* **REQUIRED ACTION**:
Among the lines below, which ones contain the word "home"? Copy every such line.

━━━━━━

Lemma normalize_absolute path s out cap :
  string_at path 0 (0x2f :: s) → Forall (fun seg => seg ≠ dots) (components s) → 1 < cap → cap ≤ Z.of_nat (length out) →
  let t := abs (components s) in
  ∃ out', agent_normalize_path path out cap = Ret (if Z.of_nat (length t) <? cap then Z.of_nat (length t) else -1, out') ∧ length out' = length out ∧
    (Z.of_nat (length t) < cap → holds out' t).
Proof.
  intros Hpath Hdots Hcap Hout t. unfold agent_normalize_path. destruct (Z.leb_spec cap 1); [lia|].
  destruct Hpath as [Hs _ [rest Hp]]. change (Z.to_nat 0) with 0%nat in Hp. rewrite drop_0 in Hp. subst path. cbn [app].
  rewrite (load1_Ret _ _ 0x2f), bind_ret by done. cbn [Z.eqb Pos.eqb negb]. apply Forall_cons in Hs as [_ Hs].
  rewrite store1_Ret, bind_ret, store1_Ret, bind_ret by (rewrite ?length_insert; lia).
  set (out1 := <[Z.to_nat 1:=0]> (<[Z.to_nat 0:=0x2f]> out)). assert (length out1 = length out) as Hl1 by (unfold out1; by rewrite !length_insert).
  assert (holds out1 (abs [])) as Hh1. { unfold out1. destruct out as [|x [|y out]]; [simpl in Hout; lia..|done]. }
  destruct (normalize_loop_plain (length (0x2f :: s)) (0x2f :: s) rest (S (length (0x2f :: s ++ 0 :: rest))) out1 cap []) as (out2 & r & E & Hl2 & Hr); try done.
  { by constructor. }
  { simpl. rewrite length_app. lia. }
  { lia. }
  change (Z.of_nat (length (abs []))) with 1 in E. cbn [app] in E. rewrite E, bind_ret. rewrite components_slash in Hr. cbn [app] in Hr. fold t in Hr.
  destruct (Z.ltb_spec (Z.of_nat (length t)) cap) as [Hlt|Hge].
  - destruct Hr as [-> Hh]. destruct (Z.ltb_spec 1 (Z.of_nat (length t))); [|exists out2; split; [done|split; [by etrans|done]]].
    pose proof (holds_length _ _ Hh). destruct (lookup_lt_is_Some_2 t (length t - 1)) as [c Hc]; [lia|].
    assert (c ≠ 0x2f) as Hne by (apply (abs_last _ (components_plain s)); [fold t; lia|exact Hc]).
    rewrite (load1_Ret _ _ c), bind_ret; [|lia|].
    + destruct (Z.eqb_spec c 0x2f); [done|]. exists out2. split; [done|]. split; [by etrans|done].
    + replace (Z.to_nat (Z.of_nat (length t) - 1)) with (length t - 1)%nat by lia.
      rewrite <-(lookup_take_lt out2 (length t)) by lia. by rewrite (holds_take _ _ Hh).
  - subst r. exists out2. split; [done|]. split; [by etrans|lia].
Qed.

(** C36: [agent_normalize_path] of an absolute path without a component of two dots is
    the absolute path of its components, empty ones and single dots left out, if the
    buffer has room for it and its NUL, and an error otherwise. *)
Theorem normalize_path_correct path s out cap :
  string_at path 0 (0x2f :: s) → Forall (fun seg => seg ≠ dots) (components s) → 1 < cap → cap ≤ Z.of_nat (length out) →
  let t := abs (components s) in
  ∃ out', agent_normalize_path path out cap = Ret (if Z.of_nat (length t) <? cap then Z.of_nat (length t) else -1, out') ∧ length out' = length out ∧
    (Z.of_nat (length t) < cap → holds out' t).
Proof. apply normalize_absolute. Qed.

Lemma normalize_path_correct_witness :
  ∃ out', agent_normalize_path (c_string "/home//user/./a/") (replicate 20 1) 20 = Ret (12, out') ∧ length out' = 20%nat ∧
    (12 < 20 → holds out' (chars "/home/user/a")).
Proof.
  apply (normalize_path_correct (c_string "/home//user/./a/") (chars "home//user/./a/") (replicate 20 1) 20).
  - constructor; [repeat constructor; done|done|by exists []].
  - by vm_compute; repeat constructor.
  - lia.
  - by vm_compute.
Defined.

(** ** Paths under other paths *)

Definition conc (cs : list (list Z)) : list Z := concat (cons 0x2f <$> cs).

Definition proper (cs : list (list Z)) : Prop := Forall (fun seg => text seg ∧ plain seg ∧ seg ≠ []) cs.

Lemma plain_split a b x y : plain a → plain b → behind_segment x → behind_segment y → a ++ x = b ++ y → a = b ∧ x = y.
Proof.
  intros Ha. revert b. induction Ha as [|c a Hc _ IH]; intros b Hb Hx Hy E.
  - destruct Hb as [|c b Hc _]; [done|]. cbn [app] in E. subst x. destruct Hx as [?|[? ?]]; simplify_eq.
  - destruct Hb as [|c' b Hc' Hb]; cbn [app] in E; [subst y; destruct Hy as [?|[? ?]]; simplify_eq|]. injection E as -> E.
    by destruct (IH b Hb Hx Hy E) as [-> ->].
Qed.

Lemma conc_behind cs x : behind_segment x → behind_segment (conc cs ++ x).
Proof. destruct cs as [|c cs]; [done|]. intros _. right. by eexists. Qed.

Lemma conc_prefix rs cs x : proper rs → proper cs → behind_segment x → conc rs ++ x = conc cs → rs `prefix_of` cs.
Proof.
  intros Hrs. revert cs. induction Hrs as [|r rs (_ & Hr & _) _ IH]; intros cs Hcs Hx E; [apply prefix_nil|].
  destruct Hcs as [|c cs (_ & Hc & _) Hcs]; [done|]. change (conc (r :: rs)) with (0x2f :: r ++ conc rs) in E.
  change (conc (c :: cs)) with (0x2f :: c ++ conc cs) in E. cbn [app] in E. injection E as E. rewrite <-app_assoc in E.
  destruct (plain_split r c (conc rs ++ x) (conc cs)) as [-> E']; try done; [by apply conc_behind|rewrite <-(app_nil_r (conc cs)); apply conc_behind; by left|].
  apply prefix_cons. by apply IH.
Qed.

Lemma conc_app a b : conc (a ++ b) = conc a ++ conc b.
Proof. unfold conc. by rewrite fmap_app, concat_app. Qed.

Lemma conc_text cs : proper cs → text (conc cs).
Proof.
  induction 1 as [|c cs (Ht & _) _ IH]; [exact (Forall_nil_2 _)|]. change (conc (c :: cs)) with (0x2f :: c ++ conc cs).
  constructor; [lia|]. by apply Forall_app.
Qed.

Lemma abs_text cs : proper cs → text (abs cs).
Proof. intros Hcs. destruct cs; [constructor; [lia|constructor]|by apply (conc_text (l :: cs))]. Qed.

Lemma holds_string out t : text t → holds out t → string_at out 0 t.
Proof.
  intros Ht Hh. constructor; [done|done|]. exists (drop (length t + 1) out). change (Z.to_nat 0) with 0%nat. rewrite drop_0.
  rewrite <-(take_drop (length t + 1) out) at 1. by rewrite Hh, <-app_assoc.
Qed.

Lemma is_string_spec s mem lit : string_at mem 0 s → text (chars lit) → is_string mem lit = Ret (bool_decide (s = chars lit)).
Proof.
  intros Hs Hl. unfold is_string. destruct (strcmp_zero mem 0 s (c_string lit) 0 (chars lit) Hs) as (r & -> & Hr); [by apply literal_at|].
  rewrite bind_ret. f_equal. destruct (Z.eqb_spec r 0) as [E|E]; [rewrite bool_decide_eq_true_2; [done|by apply Hr]|rewrite bool_decide_eq_false_2; [done|]].
  intros Eq. apply E. by apply Hr.
Qed.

━━━━━━

* **SOLVED PROBLEM**:
  ∃ out', agent_normalize_path (c_string "/home//user/./a/") (replicate 20 1) 20 = Ret (12, out') ∧ length out' = 20%nat ∧
    (12 < 20 → holds out' (chars "/home/user/a")).
  apply (normalize_path_correct (c_string "/home//user/./a/") (chars "home//user/./a/") (replicate 20 1) 20).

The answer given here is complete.